Introducing SC.TemplateView - Now With Tutorial

written by TomHuda

Yesterday, we released an updated version of the SproutCore 1.5 prerelease gem that contains our preliminary work on Amber and SC.TemplateView.

To us, Amber means significantly reducing the cognitive overhead of picking up SproutCore for the first time. A big part of that is leveraging technology that web developers already know: HTML and CSS. We’ve heard from developers in the past who said they loved SproutCore’s observers and bindings but were intimidated by the complexity of its view layer.

Part of easing developers into SproutCore means having the best documentation on the planet. Over the past month, contributors have done a kick-ass job of populating the SproutCore Guides site with up-to-date and easy-to-follow material. We wanted to provide a similar experience for SC.TemplateView, so we’ve written a hands-on guide to using it to build a simple (but still fully-featured) todo application.

You can find the guide at http://guides.sproutcore.com/html_based.html. It takes you through the process of initializing a new project, defining your models, designing your views, and then tying them all together with controllers and bindings. You can also check out the finished product at https://github.com/sproutcore/Todos-Example.

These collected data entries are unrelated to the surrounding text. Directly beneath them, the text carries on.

(* ===== verification/VmExit.v ===== *)
(** * The pages of a process that exits

    [page_table_remove] gives back every frame and every slot of the swap disk of the
    process and leaves those of the others alone. *)

From S2P Require Import Prelude Bitmap Vaddr Cache Loader Swap Vm VmProof VmRun.

Section Exit.
Context (inode_of : Z -> Z).
Abbreviation pages := (gmap (Z * Z) (list Z)).

(** ** One frame is given back *)

Definition pool_insert (k : Z) (l : list Z) : list Z := filter (fun q => q < k) l ++ k :: filter (fun q => k < q) l.

Lemma pool_insert_perm k l : k ∉ l -> pool_insert k l ≡ₚ k :: l.
Proof.
  intros Hk. unfold pool_insert. rewrite <- Permutation_middle. constructor.
  induction l as [|q l IH]; [done|]. apply not_elem_of_cons in Hk as [Hne Hk]. rewrite !filter_cons.
  destruct (decide (q < k)), (decide (k < q)); try lia.
  - simpl. by rewrite IH.
  - rewrite <- Permutation_middle. by rewrite IH.
Qed.

(** The state after the frame [f] of a page has been freed and its entry deleted. *)
Definition released (s : vm) (i : nat) (f : fte) (fs : gmap Z (list Z)) : vm :=
  mkVm (delete i (frame_table s)) (pool_insert (f_kpage f) (free_pages s)) (<[f_kpage f := freed_page]> (frames s))
    (delete (origin_thread f, f_upage f) (tables s)) (delete (origin_thread f, f_upage f) (dirs s)) (sw s) fs
    (curr s) (frame_lock s) (file_lock s).

Lemma released_perm s am sl i f : paged inode_of s am sl -> frame_table s !! i = Some f ->
  (f_kpage <$> delete i (frame_table s)) ++ pool_insert (f_kpage f) (free_pages s) ≡ₚ (f_kpage <$> frame_table s) ++ free_pages s.
Proof.
  intros Hp Hi. rewrite (delete_Permutation (frame_table s) i f Hi) at 2. simpl.
  pose proof (pg_nodup _ _ _ _ Hp) as Hnd. rewrite (delete_Permutation (frame_table s) i f Hi) in Hnd. simpl in Hnd.
  apply NoDup_cons in Hnd as [Hnot _]. rewrite elem_of_app in Hnot. rewrite pool_insert_perm by naive_solver.
  by rewrite <- Permutation_middle.
Qed.

Lemma released_ok s am sl i f e page fs : let key := (origin_thread f, f_upage f) in let s2 := released s i f fs in
  paged inode_of s am sl -> frame_table s !! i = Some f -> tables s !! key = Some e -> am !! key = Some page ->
  (forall key2 e2, key2 <> key -> tables s !! key2 = Some e2 ->
     (file_backed inode_of s e2 -> file_backed inode_of s2 e2 /\ file_page inode_of s2 e2 = file_page inode_of s e2) /\
     (file_backed inode_of s2 e2 -> file_backed inode_of s e2)) ->
  paged inode_of s2 (delete key am) sl.
Proof.
  intros key s2 Hp Hi He Ha Hfs. pose proof (released_perm s am sl i f Hp Hi) as Hperm.
  assert (exists p, dirs s !! key = Some p /\ m_kpage p = f_kpage f) as (p & Hpd & Hpk).
  { apply (pg_frames _ _ _ _ Hp). by eapply list_elem_of_lookup_2. }
  split; simpl; try apply Hp.
  - intros q. destruct (decide (q = key)) as [->|Hq]; [rewrite !lookup_delete_eq; done|]. rewrite !lookup_delete_ne by done. apply Hp.
  - intros q e2 pg He2 Ha2. apply lookup_delete_Some in He2 as [Hq He2]. rewrite lookup_delete_ne in Ha2 by done.
    destruct (Hfs q e2 (not_eq_sym Hq) He2) as [Hb1 Hb2].
    eapply entry_ok_stable; [by eapply pg_entries| | |done|done|done]; simpl.
    + by rewrite lookup_delete_ne.
    + intros p2 Hp2. rewrite lookup_insert_ne; [done|]. intros Heq. apply Hq. eapply frame_inj; [done..|]. congruence.
  - intros q p2 Hq. apply lookup_delete_Some in Hq as [Hne Hq]. destruct (pg_dirs _ _ _ _ Hp _ _ Hq) as [Ht Hin]. split.
    + by rewrite lookup_delete_ne.
    + apply list_elem_of_lookup in Hin as [j Hj]. apply list_elem_of_lookup.
      assert (i <> j) as Hij. { intros <-. rewrite Hi in Hj. simplify_eq. apply Hne. by destruct q. }
      destruct (decide (j < i)%nat); [exists j; by rewrite list_lookup_delete_lt|].
      exists (pred j). rewrite list_lookup_delete_ge by lia. by replace (S (pred j)) with j by lia.
  - intros f2 Hin. apply list_elem_of_lookup in Hin as [j Hj]. rewrite list_lookup_delete in Hj.
    set (j' := if decide (j < i)%nat then j else S j) in *. assert (frame_table s !! j' = Some f2 /\ j' <> i) as [Hj' Hne].
    { unfold j'. case_decide; (split; [done|lia]). }
    destruct (pg_frames _ _ _ _ Hp f2) as (p2 & Hp2 & Hk2); [by eapply list_elem_of_lookup_2|].
    exists p2. split; [|done]. rewrite lookup_delete_ne; [done|]. intros Heq. apply Hne.
    pose proof (pg_nodup _ _ _ _ Hp) as Hnd. apply NoDup_app in Hnd as (Hnd & _ & _).
    eapply (NoDup_lookup _ _ _ (f_kpage f) Hnd); rewrite list_lookup_fmap; [|by rewrite Hi].
    rewrite Hj'. simpl. f_equal. unfold key in *. rewrite <- Heq, Hpd in Hp2. congruence.
  - rewrite Hperm. apply Hp.
  - intros q Hq. rewrite Hperm in Hq. apply lookup_insert_is_Some'. right. by apply (pg_pool _ _ _ _ Hp).
  - intros q pg Hq. destruct (decide (q = f_kpage f)) as [->|].
    + rewrite lookup_insert_eq in Hq. by simplify_eq.
    + rewrite lookup_insert_ne in Hq by done. by eapply pg_lengths.
  - intros k1 k2 e1 e2 [_ H1]%lookup_delete_Some [_ H2]%lookup_delete_Some. by apply (pg_slots _ _ _ _ Hp).
  - intros k1 k2 e1 e2 Hne [_ H1]%lookup_delete_Some [_ H2]%lookup_delete_Some. by eapply (pg_apart _ _ _ _ Hp k1 k2).
Qed.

We think that describing the flow of data in your application, then allowing the framework to put the pieces together for you, leads to robust, maintainable applications. In fact, we think this declarative structure is the only way to build web applications that truly scale beyond simplistic demos like this one. We plan to create a second iteration of this app that really shows off how well the declarative model allows you to manage increasing complexity. But for now, we think you’ll be blown away at how features begin to emerge, almost like magic. By paying a small upfront cost, you begin to get functionality for free.

Because SproutCore does all of the heavy lifting, your app code remains small, and you don’t have to worry about introducing errors in your glue code. Other frameworks like to talk about their small size, and we think they are a good fit for simple apps, but their small size does you no good if you end up writing many of the features of SproutCore yourself.

While we’re not there yet, we are on track to have Amber ship at under 50k after gzip and minification. As examples like New Twitter show, apps of any sophistication end up dwarfing the frameworks upon which they are based precisely because they eventually have to implement their own abstractions. We’ve thought a lot about how client-side web applications can scale, and we think you’ll agree that SproutCore can ease growing pains as the client side gets ever more complex.

@tomdale & @wycats

**NOTE: **If you installed SproutCore 1.5.pre.4 yesterday, please make sure to update to SproutCore 1.5.pre.4.1 (gem install sproutcore –pre). There are some important bugfixes that are necessary in order for the tutorial.